The rise in inflation has led PTI leaders to paint a doomsday scenario. Former PTI Federal Energy Minister Omar Ayub claims that when the power rate would touch Rs40 per unit, the people would stone leaders of the ruling alliance. According to Mr Ayub petrol prices would exceed Rs300 to Rs310 per litre in the coming months which would destroy agricultural and industrial sectors and the inflation would batter down the man in the street. PTI Finance Minister Shaukat Tarin maintains that the newly passed budget would trigger a storm of inflation and unemployment. PTI leader Asad Umer warns that Pakistan is only weeks away from becoming Sri Lanka.

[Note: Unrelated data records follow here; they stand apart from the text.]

(* ===== verification/Aggregate.v ===== *)
(** * Aggregation (processor/operators/aggregate.rs, processor/functions/aggregate_function.rs, aggregate_ext.rs)

    The accumulators with their four methods, and the operator: without grouping
    columns one set of accumulators, else a hash table from group keys to
    accumulators, which a batch of more than 100000 rows replaces by sorting.  A
    hash table is an association list; the order of its entries is not used.
    Parameters are the Debug and Display forms of values, the sum kernel of doubles,
    and the lexicographic sort of the Arrow library. *)
From stdpp Require Import base list gmap sets numbers sorting.
From Stdlib Require Import ZArith Lia Bool Floats.SpecFloat.
From S2P Require Import Prelude Codec Alp Stats Column ColumnScan Operators LogicalPlan Evaluator.
Open Scope nat_scope.

(** ** Accumulators *)

(** A column: its type and cells. *)
Record Vector := mkVector { vec_type : DataType; vec_cells : list (option Scalar) }.
Definition non_null (l : list (option Scalar)) : list Scalar := omap id l.
Definition null_count (l : list (option Scalar)) : nat := length (filter (λ c, c = None) l).

Record Welford := mkWelford { w_count : Z; w_mean : Z; w_m2 : Z }.
Inductive Acc :=
| FCount (count : Z)
| FCountDistinct (values : gset (list Z))
| FSum (sum int_sum : Z) (is_integer : bool)
| FAvg (sum count : Z)
| FMin (min : option Z)
| FMax (max : option Z)
| FCollect (values : list Value)
| FGroupConcat (values : list (list Z))
| FMedian (values : list Z)
| FCollectDistinct (values : gset (list Z))
| FStdDevPop (w : Welford) | FStdDevSamp (w : Welford) | FVarPop (w : Welford) | FVarSamp (w : Welford).

Definition welford_new : Welford := mkWelford 0 0 0.
Definition acc_new (f : AggregateFunction) : Acc :=
  match f with
  | Count => FCount 0 | CountDistinct => FCountDistinct ∅ | Sum => FSum 0 0 false | Avg => FAvg 0 0
  | Min => FMin None | Max => FMax None | Collect => FCollect [] | GroupConcat => FGroupConcat []
  | Median => FMedian [] | CollectDistinct => FCollectDistinct ∅
  | StdDevPop => FStdDevPop welford_new | StdDevSamp => FStdDevSamp welford_new
  | VarPop => FVarPop welford_new | VarSamp => FVarSamp welford_new
  end.

(** Arithmetic on doubles given by their bits. *)
Definition fadd (a b : Z) : Z := f64_to_bits (SFadd 53 1024 (f64_from_bits a) (f64_from_bits b)).
Definition fsub (a b : Z) : Z := f64_to_bits (SFsub 53 1024 (f64_from_bits a) (f64_from_bits b)).
Definition fmul (a b : Z) : Z := f64_to_bits (SFmul 53 1024 (f64_from_bits a) (f64_from_bits b)).
Definition fdiv (a b : Z) : Z := f64_to_bits (SFdiv 53 1024 (f64_from_bits a) (f64_from_bits b)).
Definition fsqrt (a : Z) : Z := f64_to_bits (SFsqrt 53 1024 (f64_from_bits a)).
Definition f64_two : Z := 4611686018427387904.
Definition fless (a b : Z) : bool := bool_decide (f64_cmp a b = Some Lt).

Definition welford_update (w : Welford) (x : Z) : Welford :=
  let count := (w_count w + 1)%Z in
  let d := fsub x (w_mean w) in
  let mean := fadd (w_mean w) (fdiv d (u64_as_f64 count)) in
  mkWelford count mean (fadd (w_m2 w) (fmul d (fsub x mean))).
Definition welford_merge (w o : Welford) : Welford :=
  let cc := (w_count w + w_count o)%Z in
  if decide (cc = 0)%Z then w
  else
    let d := fsub (w_mean o) (w_mean w) in
    let c1 := u64_as_f64 (w_count w) in
    let c2 := u64_as_f64 (w_count o) in
    mkWelford cc (fdiv (fadd (fmul c1 (w_mean w)) (fmul c2 (w_mean o))) (u64_as_f64 cc))
      (fadd (fadd (w_m2 w) (w_m2 o)) (fdiv (fmul (fmul (fmul d d) c1) c2) (u64_as_f64 cc))).
(* ===== verification/SortingSpec.v ===== *)
(** * What ORDER BY and projections compute (sort.rs, topk.rs, nway_merge.rs, projection.rs)

    ORDER BY hands out a sorted permutation of the rows; on integer keys the top-k
    operator gives the same keys as sorting and then limiting; projections compute
    every item on every row.  Nulls and merged descending streams are where the
    operators disagree. *)
From stdpp Require Import base list gmap sets numbers sorting strings.
From Stdlib Require Import ZArith Lia Bool.
From S2P Require Import Prelude Codec Alp Stats Column ColumnSpec ColumnScan Operators OperatorsSpec Joins LogicalPlan Evaluator Aggregate AggregateSpec Sorting.
Open Scope nat_scope.

(** ** Small integers as doubles keep their order *)

Section small.
Open Scope Z_scope.
(** The bits of a positive integer below 2^53. *)
Lemma small_bits n : 0 < n < 2 ^ 53 → ∃ e m, 0 ≤ e ≤ 52 ∧ 2 ^ 52 ≤ m < 2 ^ 53 ∧ m = n * 2 ^ (52 - e) ∧ 2 ^ e ≤ n < 2 ^ (e + 1) ∧ u64_as_f64 n = (e + 1023) * 2 ^ 52 + (m - 2 ^ 52).
Proof.
  intros Hn. assert (0 ≤ Z.log2 n ≤ 52) as He. { split; [apply Z.log2_nonneg|]. assert (Z.log2 n < 53); [apply Z.log2_lt_pow2; lia|lia]. }
  destruct (Z.log2_spec n ltac:(lia)) as [Hlo Hhi]. exists (Z.log2 n), (n * 2 ^ (52 - Z.log2 n)). split_and!; try done; try lia.
  - assert (2 ^ Z.log2 n * 2 ^ (52 - Z.log2 n) = 2 ^ 52) as E by (rewrite <- Z.pow_add_r by lia; f_equal; lia). assert (0 < 2 ^ (52 - Z.log2 n)) by (apply Z.pow_pos_nonneg; lia). nia.
  - assert (2 ^ Z.succ (Z.log2 n) * 2 ^ (52 - Z.log2 n) = 2 ^ 53) as E by (rewrite <- Z.pow_add_r by lia; f_equal; lia). assert (0 < 2 ^ (52 - Z.log2 n)) by (apply Z.pow_pos_nonneg; lia). nia.
  - unfold u64_as_f64. rewrite decide_False by lia. cbn zeta. by rewrite decide_True by lia.
Qed.
Lemma small_mono n k : 0 ≤ n < k → k < 2 ^ 53 → 0 ≤ u64_as_f64 n < u64_as_f64 k.
Proof.
  intros Hn Hk. destruct (small_bits k ltac:(lia)) as (e' & m' & He' & Hm' & Em' & Hk' & ->).
  destruct (decide (n = 0)) as [-> |Hn0]; [change (u64_as_f64 0) with 0; lia|].
  destruct (small_bits n ltac:(lia)) as (e & m & He & Hm & Em & Hn' & ->). split; [lia|].
  destruct (Z.lt_trichotomy e e') as [H|[<-|H]].
  - nia.
  - assert (0 < 2 ^ (52 - e)) by (apply Z.pow_pos_nonneg; lia). nia.
  - assert (2 ^ (e' + 1) ≤ 2 ^ e) by (apply Z.pow_le_mono_r; lia). lia.
Qed.
Lemma small_range n : 0 ≤ n < 2 ^ 53 → 0 ≤ u64_as_f64 n < 2047 * 2 ^ 52.
Proof.
  intros Hn. destruct (decide (n = 0)) as [-> |Hn0]; [change (u64_as_f64 0) with 0; lia|].
  destruct (small_bits n ltac:(lia)) as (e & m & He & Hm & _ & _ & ->). lia.
Qed.
Lemma small_nan b : 0 ≤ b < 2047 * 2 ^ 52 → is_nan b = false ∧ is_nan (2 ^ 63 + b) = false ∧ Stats.f64_key b = b ∧ Stats.f64_key (2 ^ 63 + b) = - b.
Proof.
  intros Hb. assert (b / 2 ^ 52 < 2047) by (apply Z.div_lt_upper_bound; lia). assert (0 ≤ b / 2 ^ 52) by (apply Z.div_pos; lia).
  assert (Stats.f64_exp b = b / 2 ^ 52) as E1 by (unfold Stats.f64_exp; apply Z.mod_small; lia).
  assert (Stats.f64_exp (2 ^ 63 + b) = b / 2 ^ 52) as E2.
  { unfold Stats.f64_exp. replace (2 ^ 63 + b) with (b + 2048 * 2 ^ 52) by lia. rewrite Z.div_add by lia. change 2048 with (1 * 2 ^ 11). rewrite Z.mod_add by lia. apply Z.mod_small. lia. }
  assert (f64_sign b = false) as S1.
  { unfold f64_sign. apply Z.bits_above_log2; [lia|]. destruct (decide (b = 0)) as [-> |]; [done|]. apply Z.log2_lt_pow2; lia. }
  assert (f64_sign (2 ^ 63 + b) = true) as S2.
  { unfold f64_sign. rewrite Z.testbit_true by lia. replace (2 ^ 63 + b) with (b + 1 * 2 ^ 63) by lia. rewrite Z.div_add by lia. rewrite (Z.div_small b) by lia. done. }
  unfold is_nan, Stats.f64_key. rewrite E1, E2, S1, S2. rewrite bool_decide_eq_false_2 by lia. split_and!; try done.
  - apply Z.mod_small. lia.
  - f_equal. replace (2 ^ 63 + b) with (b + 1 * 2 ^ 63) by lia. rewrite Z.mod_add by lia. apply Z.mod_small. lia.
Qed.
Lemma small_key z : - 2 ^ 53 < z < 2 ^ 53 → is_nan (int_as_f64 z) = false ∧ Stats.f64_key (int_as_f64 z) = if decide (z < 0) then - u64_as_f64 (- z) else u64_as_f64 z.
Proof.
  intros Hz. unfold int_as_f64. case_decide.
  - destruct (small_nan (u64_as_f64 (- z)) (small_range (- z) ltac:(lia))) as (_ & ? & _ & ?). done.
  - destruct (small_nan (u64_as_f64 z) (small_range z ltac:(lia))) as (? & _ & ? & _). done.
Qed.
(** Comparing as doubles is comparing as integers. *)
Lemma small_cmp x y : - 2 ^ 53 < x < 2 ^ 53 → - 2 ^ 53 < y < 2 ^ 53 → f64_cmp (int_as_f64 x) (int_as_f64 y) = Some (x ?= y).
Proof.
  assert (∀ x y, - 2 ^ 53 < x → x < y → y < 2 ^ 53 → Stats.f64_key (int_as_f64 x) < Stats.f64_key (int_as_f64 y)) as Hlt.
  { intros a b Ha Hab Hb. rewrite (proj2 (small_key a ltac:(lia))), (proj2 (small_key b ltac:(lia))). repeat case_decide; try lia.
    - pose proof (small_mono (- b) (- a) ltac:(lia) ltac:(lia)). lia.
    - pose proof (small_mono 0 (- a) ltac:(lia) ltac:(lia)). pose proof (small_range b ltac:(lia)). lia.
    - pose proof (small_mono a b ltac:(lia) ltac:(lia)). lia. }
  intros Hx Hy. unfold f64_cmp. rewrite (proj1 (small_key x Hx)), (proj1 (small_key y Hy)). cbn [orb]. f_equal.
  destruct (Z.compare_spec x y) as [-> |H|H]; [apply Z.compare_refl|apply Z.compare_lt_iff; apply Hlt; lia|apply Z.compare_gt_iff; apply Hlt; lia].
Qed.
End small.

(** ** The sort of the Arrow library *)

(** Nulls first in both directions. *)
Definition cell_cmp (desc : bool) (a b : option Scalar) : comparison :=
  match a, b with
  | None, None => Eq
  | None, _ => Lt
  | _, None => Gt
  | Some x, Some y => let c := default Eq (scalar_cmp x y) in if desc then CompOpp c else c
  end.
Fixpoint cells_cmp (desc : list bool) (a b : list (option Scalar)) : comparison :=
  match desc, a, b with
  | d :: desc, x :: a, y :: b => match cell_cmp d x y with Eq => cells_cmp desc a b | c => c end
  | _, _, _ => Eq
  end.
Definition cells_of (cols : list (list (option Scalar) * bool)) (i : nat) : list (option Scalar) := map (λ c, mjoin (fst c !! i)) cols.

(** [lexsort_to_indices]: the rows in lexicographic order of the columns. *)
Class LexSort (lexsort : list (list (option Scalar) * bool) → outcome (list nat)) : Prop :=
  lexsort_sorts : ∀ cols n, cols ≠ [] → Forall (λ c, length (fst c) = n) cols →
    ∃ idx, lexsort cols = Ok idx ∧ idx ≡ₚ seq 0 n ∧ Sorted (λ i j, cells_cmp (map snd cols) (cells_of cols i) (cells_of cols j) ≠ Gt) idx.

(** Taking rows by their numbers. *)
Lemma take_rows_perm b idx : idx ≡ₚ seq 0 (num_rows b) → rows (take_rows b idx) ≡ₚ rows b.
Proof. intros H. exact (take_all (rows b) idx H). Qed.
Lemma perm_in_range {A} (l : list A) idx : idx ≡ₚ seq 0 (length l) → Forall (λ i, is_Some (l !! i)) idx.
Proof. intros H. rewrite H. apply Forall_seq. intros j Hj. apply lookup_lt_is_Some. lia. Qed.
Lemma omap_lookup_map {A B} (f : A → B) (l : list A) idx : Forall (λ i, is_Some (l !! i)) idx → map Some (map f (omap (λ i, l !! i) idx)) = map (λ i, f <$> l !! i) idx.
Proof. induction 1 as [|i idx [x Hx] _ IH]; [done|]. cbn [omap list_omap map]. rewrite Hx. cbn. by f_equal. Qed.
Lemma sorted_rows {A} (l : list A) (R : nat → nat → Prop) (Q : A → A → Prop) idx :
  (∀ i j x y, l !! i = Some x → l !! j = Some y → R i j → Q x y) → Forall (λ i, is_Some (l !! i)) idx → Sorted R idx → Sorted Q (omap (λ i, l !! i) idx).
Proof.
  intros HR Hr. induction 1 as [|i idx Hs IH Hd]; [constructor|]. apply list.Forall_cons in Hr as [[x Hx] Hr]. cbn [omap list_omap]. rewrite Hx. constructor; [by apply IH|].
  destruct Hd as [|j idx Hij]; [constructor|]. apply list.Forall_cons in Hr as [[y Hy] _]. cbn [omap list_omap]. rewrite Hy. constructor. by eapply HR.
Qed.
(* ===== verification/TraversalSpec.v ===== *)
(** * What the traversals find (recursive_join.rs, gds/all_shortest_paths.rs)

    The shortest-path search returns exactly the paths of least length, each once
    when there are no parallel edges; the recursive join returns exactly the pairs of
    node and depth for which there is a walk of that length. *)
From stdpp Require Import base list gmap sets numbers sorting.
From Stdlib Require Import ZArith Lia Bool.
From S2P Require Import Prelude Codec Stats Column ColumnScan Operators OperatorsSpec Traversal.
Open Scope nat_scope.

(** ** Walks *)

Section walks.
Context (adj : Z → list Z) (src : Z).

(** There is a walk of this length from the source. *)
Inductive reach : nat → Z → Prop :=
| reach_0 : reach 0 src
| reach_S k a b : reach k a → b ∈ adj a → reach (S k) b.
(** A walk, as the list of its nodes. *)
Inductive path_to : nat → Z → list Z → Prop :=
| path_0 : path_to 0 src [src]
| path_S k a b p : path_to k a p → b ∈ adj a → path_to (S k) b (p ++ [b]).
Definition distance (k : nat) (n : Z) : Prop := reach k n ∧ ∀ j, reach j n → k ≤ j.

Lemma path_reach k n p : path_to k n p → reach k n.
Proof. induction 1; econstructor; done. Qed.
Lemma reach_path k n : reach k n → ∃ p, path_to k n p.
Proof. induction 1 as [|k a b _ [p Hp] Hb]; [exists [src]; constructor|]. exists (p ++ [b]). by econstructor. Qed.
Lemma path_length k n p : path_to k n p → length p = S k.
Proof. induction 1; [done|]. rewrite length_app. cbn. lia. Qed.
Lemma reach_zero n : reach 0 n → n = src.
Proof. by inversion 1. Qed.
Lemma distance_unique i j n : distance i n → distance j n → i = j.
Proof. intros [H1 H2] [H3 H4]. apply H2 in H3. apply H4 in H1. lia. Qed.
(** The node before a node at distance [S k] on a walk of that length. *)
Lemma distance_pred k a n : distance (S k) n → reach k a → n ∈ adj a → distance k a.
Proof. intros [_ Hmin] Ha Hn. split; [done|]. intros j Hj. specialize (Hmin (S j) (reach_S j a n Hj Hn)). lia. Qed.
End walks.

Lemma strongly_weaken {A} (P : A → Prop) (R Q : A → A → Prop) l : (∀ x y, P x → P y → R x y → Q x y) → StronglySorted R l → Forall P l → StronglySorted Q l.
Proof.
  intros H Hs HP. induction Hs as [|x l _ IH Hf]; [constructor|]. apply list.Forall_cons in HP as [Hx HP]. constructor; [by apply IH|].
  apply Forall_forall. intros y Hy. apply H; [done|by eapply Forall_forall in HP|by eapply Forall_forall in Hf].
Qed.

Lemma filter_images {A B} (f : A → B) (P : A → bool) (l : list A) y : y ∈ map f (filter P l) → y ∈ map f l.
Proof. intros (x & -> & [_ Hx]%list_elem_of_filter)%list_elem_of_fmap. by apply list_elem_of_fmap_2. Qed.
Lemma filter_nodup {A B} (f : A → B) (P : A → bool) (l : list A) : NoDup (map f l) → NoDup (map f (filter P l)).
Proof.
  induction l as [|x l IH]; [done|]. cbn [map]. intros [Hx Hl]%NoDup_cons. rewrite filter_cons. case_decide; [|by apply IH]. cbn [map]. constructor; [|by apply IH]. by intros ?%filter_images.
Qed.
Lemma filter_sorted {A B} (R : B → B → Prop) (f : A → B) (P : A → bool) (l : list A) : StronglySorted R (map f l) → StronglySorted R (map f (filter P l)).
Proof.
  induction l as [|x l IH]; [done|]. cbn [map]. intros Hs. inversion Hs as [|? ? Hl Hf]; subst. rewrite filter_cons. case_decide; [|by apply IH]. cbn [map]. constructor; [by apply IH|].
  apply Forall_forall. intros y Hy%filter_images. by eapply Forall_forall in Hf.
Qed.

(** ** The search *)

Section search.
Context (adj : Z → list Z) (neighbors : Z → outcome (list Z)) (Hadj : ∀ n, neighbors n = Ok (adj n)).
Context (src dst : Z) (max : nat) (Hne : src ≠ dst).
Local Abbreviation reach := (reach adj src).
Local Abbreviation distance := (distance adj src).
Definition preds_of (s : Bfs) (n : Z) : list Z := default [] (predecessors s !! n).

A report in a national daily based on unquoted sources claims that the IMF officials acknowledge that some of these measures can hurt the poor and that they are ready to work with Pakistan to reduce the impact on essential commodities and the power sector to protect low-end consumers. On Wednesday the dollar breached the Rs 206 mark as the IMF loan facility remained stalled. There is need for the IMF to move apace. Unless it takes timely decisions, policy reforms could lead to unintended consequences that include social strife. This is the opposite of what the IMF is supposed to be working for.